It might be too early to hit the trails (or even see them through the snow), but it’s not too early to start planning. The hiking season is quickly approaching. Plan your route along the 700+ miles of hiking paths that span Glacier National Park’s wilderness.
What to do both before and while hiking
Traveling light is crucial, so pack lightly. When packing, only include your essential items.
- Before embarking on a hike, exercise every day for about a week.
- At least 3–4 days prior to a trek, one should eat a balanced diet.
- Invest in hiking boots or sturdy shoes.
- Purchase a soft t-shirt and cotton track pants. Carry warm clothing and odomos.
- Always have electoral and glucose on hand.
- Bring water bottles and remember to sip frequently while hiking.
- Get enough rest the night before the hike.
- Limit your packing.
- Keep your distance from the gathering.
- Don’t smoke and consume alcohol together.
- Avoid purchasing packaged food
- Avoid contaminating water
- Don’t throw it away. Minimize your use of resources. Trekking is a way to take in the outdoors while putting up with little.
- Avoid making noise. Animals and birds frequently avoid loud noises and alter their behavior.
- Before packing, be sure to make a checklist. Don’t forget to buy repellant, food, water, medicines, and a first aid kit.
Here is a list of the things you’ll need to investigate them.
Think about: Your Feet
Choose a reliable pair of hiking boots if you’re planning to spend a lot of money during trekking season. As the kilometres pile up, boots with a solid sole and ankle support are highly essential.
In Glacier, where the routes weave between more than 500 streams, water-resistant footwear are a necessity. Before your first hiking day, give your boots some time to break in. Wearing them around the house even helps as well.
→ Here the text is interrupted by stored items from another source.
(* ===== verification/Evidence.v ===== *)
(** Requests, responses and the evidence an attempt leaves
    ([nntp.go]: [Request], [Response], [buildAttemptEvidence] and its helpers;
    [errors.go]: [responseError], [cancellationResponse];
    [circuit_breaker.go]: [classifyCircuitBreakerCompletion]).

    A [Request] is shared between the caller and the connection; its value here
    is a snapshot of the fields at the moment an operation reads them (the
    atomics included), and [ctxErr] is what [req.Ctx.Err()] answers then.  Times
    are nanoseconds, 0 for [time.Time{}] and for an atomic never stored. *)
From S2P Require Import Prelude Errors CircuitBreaker Reader.

(** ** Data *)

Inductive Response451Policy :=
| Response451Temporary
| Response451AbsentAfterRetry
| Response451Unknown (policy : Z).

#[export] Instance Response451Policy_eq_dec : EqDecision Response451Policy.
Proof. solve_decision. Defined.

Inductive attempt_state := attemptPending | attemptResponseHead | attemptCommitted.

#[export] Instance attempt_state_eq_dec : EqDecision attempt_state.
Proof. solve_decision. Defined.

(** The fields of [Request] the transport's decisions read. *)
Record Request := mkRequest {
  rq_Payload : bytes;
  rq_ValidateBody : bool;
  rq_FreshTransport : bool;
  rq_response451Policy : Response451Policy;
  rq_PostMode : bool;
  rq_responseTimeout : Z;
  rq_attemptState : attempt_state;
  rq_decodedCommitted : bool;
  rq_submittedAt : Z;
  rq_writtenAt : Z;
  rq_responseHeadAt : Z;
  rq_heldBody : bool;
  rq_heldBackgroundStat : bool;
  rq_heldPipeline : bool;
  rq_Priority : bool;
  rq_ctxErr : error
}.

#[export] Instance eta_Request : Eta Request := fun r =>
  mkRequest (rq_Payload r) (rq_ValidateBody r) (rq_FreshTransport r) (rq_response451Policy r)
    (rq_PostMode r) (rq_responseTimeout r) (rq_attemptState r) (rq_decodedCommitted r)
    (rq_submittedAt r) (rq_writtenAt r) (rq_responseHeadAt r) (rq_heldBody r)
    (rq_heldBackgroundStat r) (rq_heldPipeline r) (rq_Priority r) (rq_ctxErr r).

(** [&Request{Payload: payload, ValidateBody: validateBody}] *)
Definition newRequest (payload : bytes) (validateBody : bool) : Request :=
  mkRequest payload validateBody false Response451Temporary false 0 attemptPending false 0 0 0
    false false false false None.

Record Response := mkResponse {
  rs_StatusCode : Z;
  rs_Status : bytes;
  rs_ProviderID : string;
  rs_Attempts : list AttemptEvidence;
  rs_Lines : list bytes;
  rs_Body : bytes;
  rs_Meta : NNTPResponse;
  rs_Err : error;
  rs_Request : option Request
}.

#[export] Instance eta_Response : Eta Response := fun r =>
  mkResponse (rs_StatusCode r) (rs_Status r) (rs_ProviderID r) (rs_Attempts r) (rs_Lines r)
    (rs_Body r) (rs_Meta r) (rs_Err r) (rs_Request r).

(** [Response{Err: err}] *)
Definition errResponse (err : error) : Response :=
  mkResponse 0 [] "" [] [] [] (newNNTPResponse false false) err None.

(** ** Operations *)

Definition requestMaps451ToAbsence (req : Request) (responseCode : Z) : bool :=
  (responseCode =? 451) && bool_decide (rq_response451Policy req = Response451AbsentAfterRetry) &&
  isArticleOperation (operationFromPayload (rq_Payload req)).

(** The body-validation status of an attempt. *)
Definition body_validation (req : Request) (resp : Response) (outcome : OutcomeKind)
  : BodyValidationStatus :=
  if decide (operationFromPayload (rq_Payload req) = OperationBody) then
    if negb (rq_ValidateBody req) then BodyValidationNotRequested
    else match outcome with
         | OutcomeSuccess => BodyValidationValid
         | OutcomeCorruptBody => BodyValidationInvalid
         | _ => if (rs_StatusCode resp =? nntpBody) || negb (is_nil (rs_Err resp))
                then BodyValidationIncomplete else BodyValidationNotApplicable
         end
  else BodyValidationNotApplicable.
(** [Q] relates the decoder, the captured variables, the writer and the connection, and
    [E] holds of the errors that can end the loop; [control], the reads with the deadline
    it asks for and the decoder keep them. *)
Section LoopInvariant.
Context (Q : F -> C -> W -> Conn -> Prop) (E : error -> Prop).
Hypothesis E_None : E None.
Hypothesis Q_control : forall f c w conn x k, Q f c w conn ->
  match control c w x k with (a, c', w') => Q f c' w' conn /\ E (ctl_err a) /\
    forall rb n e rb' conn', readMore rb conn (ctl_deadline a) (ctl_hasDeadline a) = Done (n, e, rb', conn') ->
      Q f c' w' conn' /\ E e end.
Hypothesis Q_feed : forall f b w c conn, Q f c w conn ->
  match feeder_feed f b w with Done (_, _, e, f', w', _) => Q f' c w' conn /\ E e | _ => True end.

Definition out_inv (s : lstate) : Prop := Q (l_feeder s) (l_ctl s) (l_out s) (l_conn s).

Lemma ask_out s : out_inv s -> match ask control s with (a, s') => out_inv s' /\ E (ctl_err a) /\
  forall rb n e rb' conn', readMore rb (l_conn s') (ctl_deadline a) (ctl_hasDeadline a) = Done (n, e, rb', conn') ->
    Q (l_feeder s') (l_ctl s') (l_out s') conn' /\ E e end.
Proof.
  intros HQ. unfold ask. pose proof (Q_control (l_feeder s) (l_ctl s) (l_out s) (l_conn s) (l_wire s) (l_consumed s) HQ) as Hc.
  by destruct (control _ _ _ _) as [[a c] w].
Qed.

Lemma ask_and_read_out s e s' : out_inv s -> ask_and_read control s = Done (e, s') -> out_inv s' /\ E e.
Proof.
  intros HQ. unfold ask_and_read. pose proof (ask_out s HQ) as Ha.
  destruct (ask control s) as [a s1]. destruct Ha as (Ha & He & Hrd). destruct (ctl_err a); [by intros [= <- <-]|].
  destruct (readMore _ _ _ _) as [[[[n e1] rb] conn]| | |] eqn:Hm; try done. cbn [outcome_bind]. intros [= <- <-]. by apply Hrd in Hm.
Qed.

Lemma feed_window_out m s n dn e s' : out_inv s -> feed_window m s = Done (n, dn, e, s') -> out_inv s' /\ E e.
Proof.
  intros HQ. unfold feed_window. destruct (window (l_rb s)) as [w| | |]; try done. cbn [outcome_bind].
  set (w1 := limit_feed m w).
  pose proof (Q_feed (l_feeder s) w1 (l_out s) (l_ctl s) (l_conn s) HQ) as Hf.
  destruct (feeder_feed (l_feeder s) w1 (l_out s)) as [[[[[[n1 dn1] e1] f1] w2] mem]| | |]; try done.
  cbn [outcome_bind]. destruct (0 <? n1); by intros [= <- <- <- <-].
Qed.

Lemma feed_iteration_out s r s' : out_inv s -> feed_iteration control s = Done (r, s') ->
  out_inv s' /\ match r with Some e => E e | None => True end.
Proof.
  intros HQ. unfold feed_iteration. destruct (if _ =? _ then _ else _) as [[e1 s1]| | |] eqn:Hfirst; try done.
  assert (H1 : out_inv s1 /\ E e1).
  { destruct (rb_start (l_rb s) =? rb_end (l_rb s)); [by eapply ask_and_read_out; [|exact Hfirst]|].
    by injection Hfirst as <- <-. }
  destruct H1 as [H1 E1]. cbn [outcome_bind]. destruct (negb (is_nil e1)); [by intros [= <- <-]|].
  pose proof (ask_out s1 H1) as H2. destruct (ask control s1) as [a s2]. destruct H2 as (H2 & E2 & _).
  destruct (negb (is_nil (ctl_err a))); [by intros [= <- <-]|].
  destruct (feed_window (ctl_maxFeed a) s2) as [[[[n dn] e] s3]| | |] eqn:Hw; try done. cbn [outcome_bind].
  destruct (feed_window_out _ _ _ _ _ _ H2 Hw) as [H3 E3].
  destruct (negb (is_nil e)); [by intros [= <- <-]|].
  pose proof (ask_out s3 H3) as H4. destruct (ask control s3) as [a' s4]. destruct H4 as (H4 & E4 & _).
  destruct (negb (is_nil (ctl_err a'))); [by intros [= <- <-]|].
  destruct dn; [by intros [= <- <-]|].
  destruct (if _ && _ then _ else _) as [s5| | |] eqn:Hcomp; try done.
  assert (H5 : out_inv s5).
  { destruct (_ && _); [|by injection Hcomp as <-].
    destruct (compact (l_rb s4)); try done. by injection Hcomp as <-. }
  cbn [outcome_bind]. destruct (ask_and_read control s5) as [[e6 s6]| | |] eqn:Hrd; try done.
  destruct (ask_and_read_out _ _ _ H5 Hrd) as [H6 E6].
  cbn [outcome_bind]. intros [= <- <-]. split; [done|]. by destruct e6.
Qed.

Lemma feed_loop_out fuel : forall s e s',
  out_inv s -> feed_loop control fuel s = Done (e, s') -> out_inv s' /\ E e.
Proof.
  induction fuel as [|fuel IH]; intros s e s' Hi; [done|]. cbn [feed_loop].
  destruct (feed_iteration control s) as [[r s1]| | |] eqn:Hit; try done. cbn [outcome_bind].
  destruct (feed_iteration_out s r s1 Hi Hit) as [Hi1 He].
  destruct r as [e1|]; [by intros [= <- <-]|by apply IH].
Qed.
End LoopInvariant.
End Loop.

(** ** [NNTPResponse] as a decoder *)

Section NNTPFeeder.
Context {W : Type} (write : W -> bytes -> W * error).
Context (decodeFn : bytes -> YState -> yenc_result).

#[export] Instance NNTPResponse_feeder : byteFeeder NNTPResponse W :=
  {| feeder_feed := Feed write decodeFn; feeder_fails := overruns decodeFn;
     feeder_lawful := Feed_bounds write decodeFn |}.

(** Without a yEnc body nothing is written into the slice. *)
Lemma decode_lines_mem fuel : forall r pre buf out read d,
  decode_lines write decodeFn fuel r pre buf out read = Done d ->
  Format_ (d_resp d) <> FormatYenc -> d_mem d = pre ++ buf.
Proof.
  induction fuel as [|fuel IH]; intros r pre buf out read d Hd Hf; [done|]. cbn [decode_lines] in Hd.
  destruct (cut_at crlf buf) as [[line rest]|] eqn:Hcut; [|by simplify_eq].
  apply cut_at_Some in Hcut as ->.
  replace (pre ++ line ++ crlf ++ rest) with ((pre ++ line ++ crlf) ++ rest) by (by rewrite <- !app_assoc).
  case_bool_decide; [by simplify_eq|].
  destruct (status_line r line) as [[[r' e] [|]]|]; [by simplify_eq|by eapply IH|].
  set (r1 := if decide _ then _ else _) in *. destruct (Format_ r1) eqn:Hf1; [by eapply IH| |by eapply IH].
  assert (Hf2 : Format_ (processYencHeader r1 line) = FormatYenc) by (by rewrite processYencHeader_format).
  destruct Hf. destruct (body (processYencHeader r1 line)); [|by eapply decode_lines_yenc].
  pose proof (decodeYenc_format write decodeFn (processYencHeader r1 line) rest out Hf2) as Hf3.
  destruct (decodeYenc write decodeFn _ rest out) as [[[[[n err] r'] out'] buf']| | |]; try done.
  cbn [outcome_bind] in Hd. destruct (slice_from n buf'); [|done].
  destruct (_ || _); [by simplify_eq|by eapply decode_lines_yenc].
Qed.
(* ===== verification/Framing.v ===== *)
(** Responses on a pipelined connection: whatever pieces the network delivers
    ([readBuffer.go], [reader.go]).

    The decoder's step lemmas of Reader.v and the buffer's of ReadBuffer.v meet
    here: a response outside BODY and ARTICLE is taken off the stream exactly,
    and the bytes of the next response stay in the buffer. *)
From S2P Require Import Prelude Errors Reader ByteCount ReadBuffer.

(** ** Prefixes of a response *)

Section Prefix.
Context {W : Type} (write : W -> bytes -> W * error).
Context (decodeFn : bytes -> YState -> yenc_result).

Lemma status_line_goes_on r line r' e :
  status_line r line = Some (r', e, false) -> eof r' = eof r /\ Format_ r' = Format_ r.
Proof. unfold status_line. repeat (case_match; try done). intros; by simplify_eq/=. Qed.

Lemma detectFormat_eof r line : eof (detectFormat r line) = eof r.
Proof. unfold detectFormat. repeat (case_match; try done). Qed.

Lemma cut_at_len a line rest :
  cut_at crlf a = Some (line, rest) -> length a = (length line + 2 + length rest)%nat.
Proof. intros ->%cut_at_Some. rewrite !length_app. simpl. lia. Qed.

(** A run that stopped is not changed by what follows in the buffer. *)
Lemma decode_lines_stopped f1 : forall r pre a out read d b f2,
  decode_lines write decodeFn f1 r pre a out read = Done d -> eof r = false ->
  Format_ (d_resp d) <> FormatYenc -> d_err d <> None \/ eof (d_resp d) = true ->
  (length a < f1)%nat -> (length (a ++ b) < f2)%nat ->
  exists d', decode_lines write decodeFn f2 r pre (a ++ b) out read = Done d' /\ d_read d' = d_read d.
Proof.
  induction f1 as [|f1 IH]; intros r pre a out read d b f2 Hd Heof Hfmt Hstop H1 H2; [lia|].
  cbn [decode_lines] in Hd. destruct (cut_at crlf a) as [[line rest]|] eqn:Hcut.
  2: { simplify_eq. simpl in Hstop. destruct Hstop; congruence. }
  pose proof (cut_at_len _ _ _ Hcut) as Hla. rewrite length_app in H2.
  destruct f2 as [|f2]; [lia|]. cbn [decode_lines]. rewrite (cut_at_app _ _ b _ _ Hcut).
  case_bool_decide; [simplify_eq; by eexists|].
  assert (Hgo : forall r1, eof r1 = false ->
    decode_lines write decodeFn f1 r1 (pre ++ line ++ crlf) rest out (read + (zlen line + 2)) = Done d ->
    exists d', decode_lines write decodeFn f2 r1 (pre ++ line ++ crlf) (rest ++ b) out
      (read + (zlen line + 2)) = Done d' /\ d_read d' = d_read d).
  { intros r1 Hr1 Hd1. eapply IH; try done; [lia|]. rewrite length_app. lia. }
  destruct (status_line r line) as [[[r1 e] [|]]|] eqn:Hst.
  - simplify_eq. by eexists.
  - apply status_line_goes_on in Hst as [He _]. apply Hgo; congruence.
  - set (r1 := if decide _ then _ else _) in *.
    assert (Her : eof r1 = false).
    { unfold r1. destruct (decide _); [by rewrite detectFormat_eof|done]. }
    destruct (Format_ r1) eqn:Hf; [by apply Hgo| |by apply Hgo].
    exfalso. apply Hfmt. clear Hgo.
    assert (Hf2 : Format_ (processYencHeader r1 line) = FormatYenc) by (by rewrite processYencHeader_format).
    destruct (body (processYencHeader r1 line)); [|by eapply decode_lines_yenc].
    pose proof (decodeYenc_format write decodeFn (processYencHeader r1 line) rest out Hf2) as Hf3.
    destruct (decodeYenc write decodeFn _ rest out) as [[[[[n err] r'] out'] buf']| | |]; try done.
    cbn [outcome_bind] in Hd. destruct (slice_from n buf'); [|done].
    destruct (_ || _); [by simplify_eq|by eapply decode_lines_yenc].
Qed.

(** A run that met yEnc (the only thing to slice out of range) does so with more input,
    too. *)
Definition met_yenc (o : outcome (@dec_result W)) : Prop :=
  match o with Done d => Format_ (d_resp d) = FormatYenc | Panicked => True | _ => False end.

Lemma decode_lines_yenc_more f1 : forall r pre a out read b f2 d',
  met_yenc (decode_lines write decodeFn f1 r pre a out read) ->
  decode_lines write decodeFn f2 r pre (a ++ b) out read = Done d' -> Format_ (d_resp d') = FormatYenc.
Proof.
  induction f1 as [|f1 IH]; intros r pre a out read b f2 d' Hd Hd'; [done|].
  cbn [decode_lines] in Hd. destruct (cut_at crlf a) as [[line rest]|] eqn:Hcut.
  2: { by eapply decode_lines_yenc. }
  destruct f2 as [|f2]; [done|]. cbn [decode_lines] in Hd'. rewrite (cut_at_app _ _ b _ _ Hcut) in Hd'.
  case_bool_decide; [by simplify_eq/=|].
  destruct (status_line r line) as [[[r1 e] [|]]|] eqn:Hst; [by simplify_eq/=|by eapply IH|].
  set (r1 := if decide _ then _ else _) in *.
  destruct (Format_ r1) eqn:Hf1; [by eapply IH| |by eapply IH].
  assert (Hf2 : Format_ (processYencHeader r1 line) = FormatYenc) by (by rewrite processYencHeader_format).
  destruct (body (processYencHeader r1 line)); [|by eapply decode_lines_yenc].
  pose proof (decodeYenc_format write decodeFn (processYencHeader r1 line) (rest ++ b) out Hf2) as Hf3.
  destruct (decodeYenc write decodeFn _ (rest ++ b) out) as [[[[[n err] r'] out'] buf']| | |]; try done.
  cbn [outcome_bind] in Hd'. destruct (slice_from n buf'); [|done].
  destruct (_ || _); [by simplify_eq|by eapply decode_lines_yenc].
Qed.

(** Outside yEnc the writer makes no difference. *)
Lemma decode_lines_any_out fuel : forall r pre buf out read d out2,
  decode_lines write decodeFn fuel r pre buf out read = Done d -> Format_ (d_resp d) <> FormatYenc ->
  decode_lines write decodeFn fuel r pre buf out2 read =
    Done (mkDec (d_read d) (d_err d) (d_resp d) out2 (d_mem d)).
Proof.
  induction fuel as [|fuel IH]; intros r pre buf out read d out2 Hd Hf; [done|]. cbn [decode_lines] in Hd |- *.
  destruct (cut_at crlf buf) as [[line rest]|]; [|by simplify_eq].
  case_bool_decide; [by simplify_eq|].
  destruct (status_line r line) as [[[r1 e] [|]]|]; [by simplify_eq|by eapply IH|].
  set (r1 := if decide _ then _ else _) in *. destruct (Format_ r1) eqn:Hf1; [by eapply IH| |by eapply IH].
  assert (Hf2 : Format_ (processYencHeader r1 line) = FormatYenc) by (by rewrite processYencHeader_format).
  destruct Hf. destruct (body (processYencHeader r1 line)); [|by eapply decode_lines_yenc].
  pose proof (decodeYenc_format write decodeFn (processYencHeader r1 line) rest out Hf2) as Hf3.
  destruct (decodeYenc write decodeFn _ rest out) as [[[[[n err] r'] out'] buf']| | |]; try done.
  cbn [outcome_bind] in Hd. destruct (slice_from n buf'); [|done].
  destruct (_ || _); [by simplify_eq|by eapply decode_lines_yenc].
Qed.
Wool or synthetic hiking socks are a must-have if you want to keep your feet warm, dry, and blister-free. You can walk farther and faster by using hiking poles and a properly-fitted backpack.
Think about wildlife
Four-legged locals of all sizes, including pikas, beavers, hares, mountain goats, elk, and bears, live in the park with us.They came here first, therefore this is where they call home.
Make as much noise as you can to alert any nearby wildlife to your presence (no one will judge you for a trail-side sing-along). When trekking, always have bear spray with you and be familiar with its application.The majority of outdoor shops in Glacier sell bear spray and can advise you on its proper use.
Give animals lots of room when you come across them, especially if they are moms with young. Additionally, avoid leaving breadcrumbs because feeding wildlife reduces their capacity to maintain their own food and survival.
Think about: Weather
Storms appear from behind adjacent mountains in this area of peaks and glaciers in a matter of minutes and disappear just as rapidly. Consider yourself an onion and layer yourself to be properly attired for a day of trekking in Glacier.
For windy summits, lightweight, quick-drying clothes can be worn under warmer layers like merino wool or fleece. Don’t let a foggy morning deceive you into forgetting to pack a wide-brimmed hat and sunscreen because cool mornings give way to sweltering days.
Safety should come first, second, then third.
Your safety equipment may never be needed, but the peace of mind it provides is far more valuable than its weight. Basic first aid supplies are available from retailers throughout the park, preventing a fall from becoming a turning point.
Insider advice: bring extra bandages or tape for troublesome hotspots. Have a map with you, be informed of your intended path, and make sure someone is aware of your destination and anticipated return time. Always carry a torch or headlamp, even just to check the outhouse for bugs.
Think about: sustenance
Don’t let your trekking companions go into high alert because you started to become hungry. You may prevent energy slumps by bringing along lots of portable snacks, such trail mix and granola bars.
The addition of additional chocolate to your trail mix in this instance is not only permitted but also encouraged. Even more than your food supplies will keep you going, staying hydrated will. Considering the distance, elevation gain, and temperature when planning your water use (usually at least one 32-fluid oz. water bottle per person). If you want to purify water on the trail, think about buying a hydration pack or packing a water treatment system like a handheld water filter or iodine pills. As you start to think about summer, keep in mind that it won’t be long before it arrives.